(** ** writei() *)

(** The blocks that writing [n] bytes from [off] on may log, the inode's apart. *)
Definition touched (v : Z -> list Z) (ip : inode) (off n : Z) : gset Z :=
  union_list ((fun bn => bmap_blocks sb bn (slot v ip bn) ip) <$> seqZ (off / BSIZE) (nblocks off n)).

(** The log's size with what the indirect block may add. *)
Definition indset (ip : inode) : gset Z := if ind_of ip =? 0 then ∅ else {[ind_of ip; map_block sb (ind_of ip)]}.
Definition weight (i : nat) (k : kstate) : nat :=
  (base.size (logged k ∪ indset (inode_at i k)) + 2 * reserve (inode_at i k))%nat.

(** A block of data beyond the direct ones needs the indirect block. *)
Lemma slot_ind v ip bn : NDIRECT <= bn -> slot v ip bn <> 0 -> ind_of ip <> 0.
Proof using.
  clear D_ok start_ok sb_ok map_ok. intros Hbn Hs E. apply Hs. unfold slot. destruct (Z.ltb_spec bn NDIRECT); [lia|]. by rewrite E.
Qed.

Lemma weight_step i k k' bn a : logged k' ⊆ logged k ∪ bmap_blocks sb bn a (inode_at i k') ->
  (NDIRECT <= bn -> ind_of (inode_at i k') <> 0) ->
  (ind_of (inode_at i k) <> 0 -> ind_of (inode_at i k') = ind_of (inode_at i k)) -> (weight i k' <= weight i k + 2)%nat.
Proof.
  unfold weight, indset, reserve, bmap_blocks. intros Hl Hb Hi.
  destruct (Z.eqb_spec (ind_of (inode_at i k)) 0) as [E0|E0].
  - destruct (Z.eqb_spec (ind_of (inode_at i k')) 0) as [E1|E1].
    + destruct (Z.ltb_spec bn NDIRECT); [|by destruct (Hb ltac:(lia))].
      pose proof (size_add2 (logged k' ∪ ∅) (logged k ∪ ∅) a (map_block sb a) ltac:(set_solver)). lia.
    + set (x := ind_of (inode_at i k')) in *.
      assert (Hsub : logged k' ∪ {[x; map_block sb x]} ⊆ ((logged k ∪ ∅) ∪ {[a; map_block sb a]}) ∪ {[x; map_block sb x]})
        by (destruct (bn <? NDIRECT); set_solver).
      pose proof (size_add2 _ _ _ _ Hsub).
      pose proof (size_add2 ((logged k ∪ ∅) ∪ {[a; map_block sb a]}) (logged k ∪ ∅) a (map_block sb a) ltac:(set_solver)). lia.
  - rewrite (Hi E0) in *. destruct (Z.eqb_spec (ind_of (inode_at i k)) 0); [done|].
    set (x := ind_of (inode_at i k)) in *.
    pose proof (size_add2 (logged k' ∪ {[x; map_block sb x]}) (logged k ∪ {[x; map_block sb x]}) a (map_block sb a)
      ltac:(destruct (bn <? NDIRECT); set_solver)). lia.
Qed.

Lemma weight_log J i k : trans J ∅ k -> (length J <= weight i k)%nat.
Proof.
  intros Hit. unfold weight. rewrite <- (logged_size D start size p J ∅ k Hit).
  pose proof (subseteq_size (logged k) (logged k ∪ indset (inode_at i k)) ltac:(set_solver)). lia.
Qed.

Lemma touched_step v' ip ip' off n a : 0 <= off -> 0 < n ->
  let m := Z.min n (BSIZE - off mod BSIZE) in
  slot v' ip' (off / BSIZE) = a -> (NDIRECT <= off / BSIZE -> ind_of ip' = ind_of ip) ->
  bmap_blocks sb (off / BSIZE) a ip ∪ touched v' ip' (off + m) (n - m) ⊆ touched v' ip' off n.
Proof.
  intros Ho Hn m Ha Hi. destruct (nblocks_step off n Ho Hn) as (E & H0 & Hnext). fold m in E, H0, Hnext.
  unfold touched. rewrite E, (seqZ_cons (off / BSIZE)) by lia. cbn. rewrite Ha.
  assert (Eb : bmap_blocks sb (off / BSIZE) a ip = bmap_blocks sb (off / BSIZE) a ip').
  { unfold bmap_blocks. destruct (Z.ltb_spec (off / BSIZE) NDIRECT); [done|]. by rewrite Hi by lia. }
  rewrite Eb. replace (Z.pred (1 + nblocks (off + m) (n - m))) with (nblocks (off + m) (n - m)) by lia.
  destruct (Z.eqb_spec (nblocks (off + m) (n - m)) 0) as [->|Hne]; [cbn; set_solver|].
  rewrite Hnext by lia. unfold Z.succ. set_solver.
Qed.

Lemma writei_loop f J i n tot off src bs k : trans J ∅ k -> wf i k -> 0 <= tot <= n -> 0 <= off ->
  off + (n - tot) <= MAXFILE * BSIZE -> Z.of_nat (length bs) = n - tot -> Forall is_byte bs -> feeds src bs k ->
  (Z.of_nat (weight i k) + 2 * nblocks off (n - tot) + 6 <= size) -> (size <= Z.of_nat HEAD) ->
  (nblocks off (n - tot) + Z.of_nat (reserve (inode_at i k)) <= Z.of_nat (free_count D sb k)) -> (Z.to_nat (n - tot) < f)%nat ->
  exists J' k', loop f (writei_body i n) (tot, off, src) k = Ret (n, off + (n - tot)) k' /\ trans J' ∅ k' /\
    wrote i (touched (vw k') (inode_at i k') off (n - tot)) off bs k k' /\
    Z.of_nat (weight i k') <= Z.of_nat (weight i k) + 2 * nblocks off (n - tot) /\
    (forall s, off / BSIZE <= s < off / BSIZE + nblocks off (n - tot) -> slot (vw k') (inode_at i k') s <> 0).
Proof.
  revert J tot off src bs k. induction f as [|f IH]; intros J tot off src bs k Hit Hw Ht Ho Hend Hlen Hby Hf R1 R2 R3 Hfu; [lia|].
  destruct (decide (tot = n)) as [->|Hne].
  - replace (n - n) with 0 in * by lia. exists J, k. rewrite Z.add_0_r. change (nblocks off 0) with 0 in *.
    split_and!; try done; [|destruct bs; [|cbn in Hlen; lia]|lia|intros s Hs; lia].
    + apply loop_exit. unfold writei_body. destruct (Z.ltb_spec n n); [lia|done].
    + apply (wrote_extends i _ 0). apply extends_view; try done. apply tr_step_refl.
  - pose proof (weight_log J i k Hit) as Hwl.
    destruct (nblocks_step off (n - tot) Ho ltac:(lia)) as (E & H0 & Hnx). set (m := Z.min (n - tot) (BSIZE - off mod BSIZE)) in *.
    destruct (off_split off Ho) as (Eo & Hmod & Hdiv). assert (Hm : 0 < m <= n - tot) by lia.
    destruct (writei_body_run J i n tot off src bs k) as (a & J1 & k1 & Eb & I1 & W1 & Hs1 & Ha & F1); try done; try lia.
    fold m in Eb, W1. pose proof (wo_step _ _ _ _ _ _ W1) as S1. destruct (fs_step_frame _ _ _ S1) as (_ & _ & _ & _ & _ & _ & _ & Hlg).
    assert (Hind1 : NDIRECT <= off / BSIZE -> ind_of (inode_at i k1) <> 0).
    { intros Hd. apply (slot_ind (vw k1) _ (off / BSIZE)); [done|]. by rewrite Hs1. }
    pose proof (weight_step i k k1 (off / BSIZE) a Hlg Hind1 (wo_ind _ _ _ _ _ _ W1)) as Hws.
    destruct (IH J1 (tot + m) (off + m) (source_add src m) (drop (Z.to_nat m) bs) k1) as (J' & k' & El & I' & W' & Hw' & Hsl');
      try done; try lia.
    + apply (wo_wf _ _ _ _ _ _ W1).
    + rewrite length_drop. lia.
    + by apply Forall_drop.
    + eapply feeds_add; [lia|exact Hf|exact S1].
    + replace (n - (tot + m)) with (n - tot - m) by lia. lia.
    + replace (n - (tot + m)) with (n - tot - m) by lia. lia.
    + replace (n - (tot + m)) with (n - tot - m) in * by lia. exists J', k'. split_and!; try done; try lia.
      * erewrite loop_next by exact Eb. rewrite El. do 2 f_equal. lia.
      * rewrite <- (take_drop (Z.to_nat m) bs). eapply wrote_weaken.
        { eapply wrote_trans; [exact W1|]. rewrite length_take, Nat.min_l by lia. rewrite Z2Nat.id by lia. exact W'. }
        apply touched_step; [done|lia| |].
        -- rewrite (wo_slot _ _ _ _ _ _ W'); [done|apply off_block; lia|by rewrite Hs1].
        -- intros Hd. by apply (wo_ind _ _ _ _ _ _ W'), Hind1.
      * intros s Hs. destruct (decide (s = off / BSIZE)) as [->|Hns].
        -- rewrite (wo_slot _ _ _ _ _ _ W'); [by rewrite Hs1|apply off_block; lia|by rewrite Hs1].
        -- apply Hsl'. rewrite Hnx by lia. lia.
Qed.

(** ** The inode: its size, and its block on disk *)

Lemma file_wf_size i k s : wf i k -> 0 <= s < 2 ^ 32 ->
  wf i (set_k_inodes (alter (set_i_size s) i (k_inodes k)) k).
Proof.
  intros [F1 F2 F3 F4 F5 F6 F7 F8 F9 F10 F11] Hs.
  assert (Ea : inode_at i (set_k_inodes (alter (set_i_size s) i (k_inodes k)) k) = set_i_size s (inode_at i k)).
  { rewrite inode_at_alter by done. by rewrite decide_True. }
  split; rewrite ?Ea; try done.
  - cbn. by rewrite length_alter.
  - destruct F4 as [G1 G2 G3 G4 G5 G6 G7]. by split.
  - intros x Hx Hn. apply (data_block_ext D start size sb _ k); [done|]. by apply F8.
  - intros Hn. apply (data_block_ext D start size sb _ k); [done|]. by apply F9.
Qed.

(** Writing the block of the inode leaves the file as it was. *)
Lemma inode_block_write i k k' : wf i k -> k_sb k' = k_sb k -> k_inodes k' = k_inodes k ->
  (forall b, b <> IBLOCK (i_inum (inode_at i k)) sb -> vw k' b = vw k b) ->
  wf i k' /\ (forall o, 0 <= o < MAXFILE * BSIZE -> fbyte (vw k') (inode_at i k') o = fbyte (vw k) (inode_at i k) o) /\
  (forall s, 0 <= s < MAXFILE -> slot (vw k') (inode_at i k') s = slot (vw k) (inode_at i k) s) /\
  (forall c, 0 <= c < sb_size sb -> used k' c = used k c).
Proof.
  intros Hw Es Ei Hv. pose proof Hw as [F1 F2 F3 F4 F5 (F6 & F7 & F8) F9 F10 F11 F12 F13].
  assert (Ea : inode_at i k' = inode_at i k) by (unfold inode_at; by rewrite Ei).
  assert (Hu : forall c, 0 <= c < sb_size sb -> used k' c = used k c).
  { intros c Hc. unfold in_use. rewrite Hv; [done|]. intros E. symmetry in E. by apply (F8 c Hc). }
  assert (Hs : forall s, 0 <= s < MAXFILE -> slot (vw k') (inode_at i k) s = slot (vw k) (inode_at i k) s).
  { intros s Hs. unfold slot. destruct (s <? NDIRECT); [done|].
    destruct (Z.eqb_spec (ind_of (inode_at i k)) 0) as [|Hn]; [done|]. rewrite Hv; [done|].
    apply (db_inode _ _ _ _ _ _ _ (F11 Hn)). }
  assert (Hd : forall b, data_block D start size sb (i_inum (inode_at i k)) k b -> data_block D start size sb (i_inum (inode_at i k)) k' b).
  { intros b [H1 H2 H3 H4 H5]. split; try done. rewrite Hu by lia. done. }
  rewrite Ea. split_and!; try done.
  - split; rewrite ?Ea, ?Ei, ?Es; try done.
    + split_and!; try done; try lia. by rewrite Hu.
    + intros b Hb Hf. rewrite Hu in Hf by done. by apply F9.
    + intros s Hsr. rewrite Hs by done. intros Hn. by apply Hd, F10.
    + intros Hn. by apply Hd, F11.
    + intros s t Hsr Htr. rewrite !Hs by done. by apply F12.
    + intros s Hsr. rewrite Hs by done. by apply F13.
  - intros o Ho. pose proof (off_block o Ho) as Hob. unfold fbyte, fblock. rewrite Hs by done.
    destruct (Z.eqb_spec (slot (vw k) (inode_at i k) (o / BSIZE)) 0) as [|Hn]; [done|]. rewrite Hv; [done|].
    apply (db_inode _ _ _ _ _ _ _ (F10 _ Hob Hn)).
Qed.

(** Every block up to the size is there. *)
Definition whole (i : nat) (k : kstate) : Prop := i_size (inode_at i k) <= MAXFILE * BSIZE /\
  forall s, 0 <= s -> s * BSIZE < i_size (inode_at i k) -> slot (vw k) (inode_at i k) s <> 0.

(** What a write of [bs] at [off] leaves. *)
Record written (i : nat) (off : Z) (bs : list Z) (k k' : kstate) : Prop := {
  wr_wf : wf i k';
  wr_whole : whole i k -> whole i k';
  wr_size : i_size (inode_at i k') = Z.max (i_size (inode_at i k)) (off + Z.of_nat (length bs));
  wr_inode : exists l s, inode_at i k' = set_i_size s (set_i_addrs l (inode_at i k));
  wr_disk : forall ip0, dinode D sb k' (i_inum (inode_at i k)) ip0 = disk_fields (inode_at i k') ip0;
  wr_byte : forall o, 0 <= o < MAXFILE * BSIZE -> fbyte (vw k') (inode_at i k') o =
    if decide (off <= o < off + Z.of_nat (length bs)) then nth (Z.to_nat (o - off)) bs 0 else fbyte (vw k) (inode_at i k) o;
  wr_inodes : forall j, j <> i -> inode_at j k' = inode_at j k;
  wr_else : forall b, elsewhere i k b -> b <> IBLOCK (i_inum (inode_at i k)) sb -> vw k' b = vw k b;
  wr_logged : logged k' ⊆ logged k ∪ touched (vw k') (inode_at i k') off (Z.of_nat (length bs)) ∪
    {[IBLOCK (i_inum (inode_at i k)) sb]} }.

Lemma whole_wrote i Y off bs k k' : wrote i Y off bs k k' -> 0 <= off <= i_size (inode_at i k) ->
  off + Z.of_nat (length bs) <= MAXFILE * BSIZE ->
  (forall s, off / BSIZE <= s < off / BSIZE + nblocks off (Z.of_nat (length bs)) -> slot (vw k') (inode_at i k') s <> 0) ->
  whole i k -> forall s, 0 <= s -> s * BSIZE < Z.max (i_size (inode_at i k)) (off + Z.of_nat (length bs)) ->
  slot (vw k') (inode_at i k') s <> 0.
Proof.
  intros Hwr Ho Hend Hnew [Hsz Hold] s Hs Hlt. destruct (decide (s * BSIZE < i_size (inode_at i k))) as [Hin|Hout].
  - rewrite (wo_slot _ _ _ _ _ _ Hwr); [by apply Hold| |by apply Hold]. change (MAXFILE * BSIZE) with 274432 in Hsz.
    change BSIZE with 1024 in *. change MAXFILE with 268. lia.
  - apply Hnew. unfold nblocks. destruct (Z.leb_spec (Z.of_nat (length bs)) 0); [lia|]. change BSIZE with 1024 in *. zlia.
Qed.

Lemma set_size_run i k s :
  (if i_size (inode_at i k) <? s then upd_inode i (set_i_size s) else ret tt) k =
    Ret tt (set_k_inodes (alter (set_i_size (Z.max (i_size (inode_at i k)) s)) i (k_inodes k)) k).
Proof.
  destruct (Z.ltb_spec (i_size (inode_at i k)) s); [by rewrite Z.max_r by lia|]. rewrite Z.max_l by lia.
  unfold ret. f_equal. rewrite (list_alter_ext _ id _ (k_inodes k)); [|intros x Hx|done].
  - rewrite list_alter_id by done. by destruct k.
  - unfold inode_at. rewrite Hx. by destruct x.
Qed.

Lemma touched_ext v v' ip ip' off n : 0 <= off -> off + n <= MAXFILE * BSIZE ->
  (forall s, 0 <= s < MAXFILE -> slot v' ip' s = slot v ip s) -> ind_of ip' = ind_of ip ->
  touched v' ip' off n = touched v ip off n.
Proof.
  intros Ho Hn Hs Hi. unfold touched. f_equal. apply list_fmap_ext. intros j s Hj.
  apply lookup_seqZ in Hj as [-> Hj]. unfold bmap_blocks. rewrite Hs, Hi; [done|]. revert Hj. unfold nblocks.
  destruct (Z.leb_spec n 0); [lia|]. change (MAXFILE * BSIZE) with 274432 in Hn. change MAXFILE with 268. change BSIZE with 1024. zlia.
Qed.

··········

- Work instruction
In the records above, find the line with "ltac:(destruct (bn <?"; write out exactly that line and each one after it, stopping after the line with "rewrite Eb. replace".

- Response to this exercise
      ltac:(destruct (bn <? NDIRECT); set_solver)). lia.
Qed.

Lemma weight_log J i k : trans J ∅ k -> (length J <= weight i k)%nat.
Proof.
  intros Hit. unfold weight. rewrite <- (logged_size D start size p J ∅ k Hit).
  pose proof (subseteq_size (logged k) (logged k ∪ indset (inode_at i k)) ltac:(set_solver)). lia.
Qed.

Lemma touched_step v' ip ip' off n a : 0 <= off -> 0 < n ->
  let m := Z.min n (BSIZE - off mod BSIZE) in
  slot v' ip' (off / BSIZE) = a -> (NDIRECT <= off / BSIZE -> ind_of ip' = ind_of ip) ->
  bmap_blocks sb (off / BSIZE) a ip ∪ touched v' ip' (off + m) (n - m) ⊆ touched v' ip' off n.
Proof.
  intros Ho Hn m Ha Hi. destruct (nblocks_step off n Ho Hn) as (E & H0 & Hnext). fold m in E, H0, Hnext.
  unfold touched. rewrite E, (seqZ_cons (off / BSIZE)) by lia. cbn. rewrite Ha.
  assert (Eb : bmap_blocks sb (off / BSIZE) a ip = bmap_blocks sb (off / BSIZE) a ip').
  { unfold bmap_blocks. destruct (Z.ltb_spec (off / BSIZE) NDIRECT); [done|]. by rewrite Hi by lia. }
  rewrite Eb. replace (Z.pred (1 + nblocks (off + m) (n - m))) with (nblocks (off + m) (n - m)) by lia.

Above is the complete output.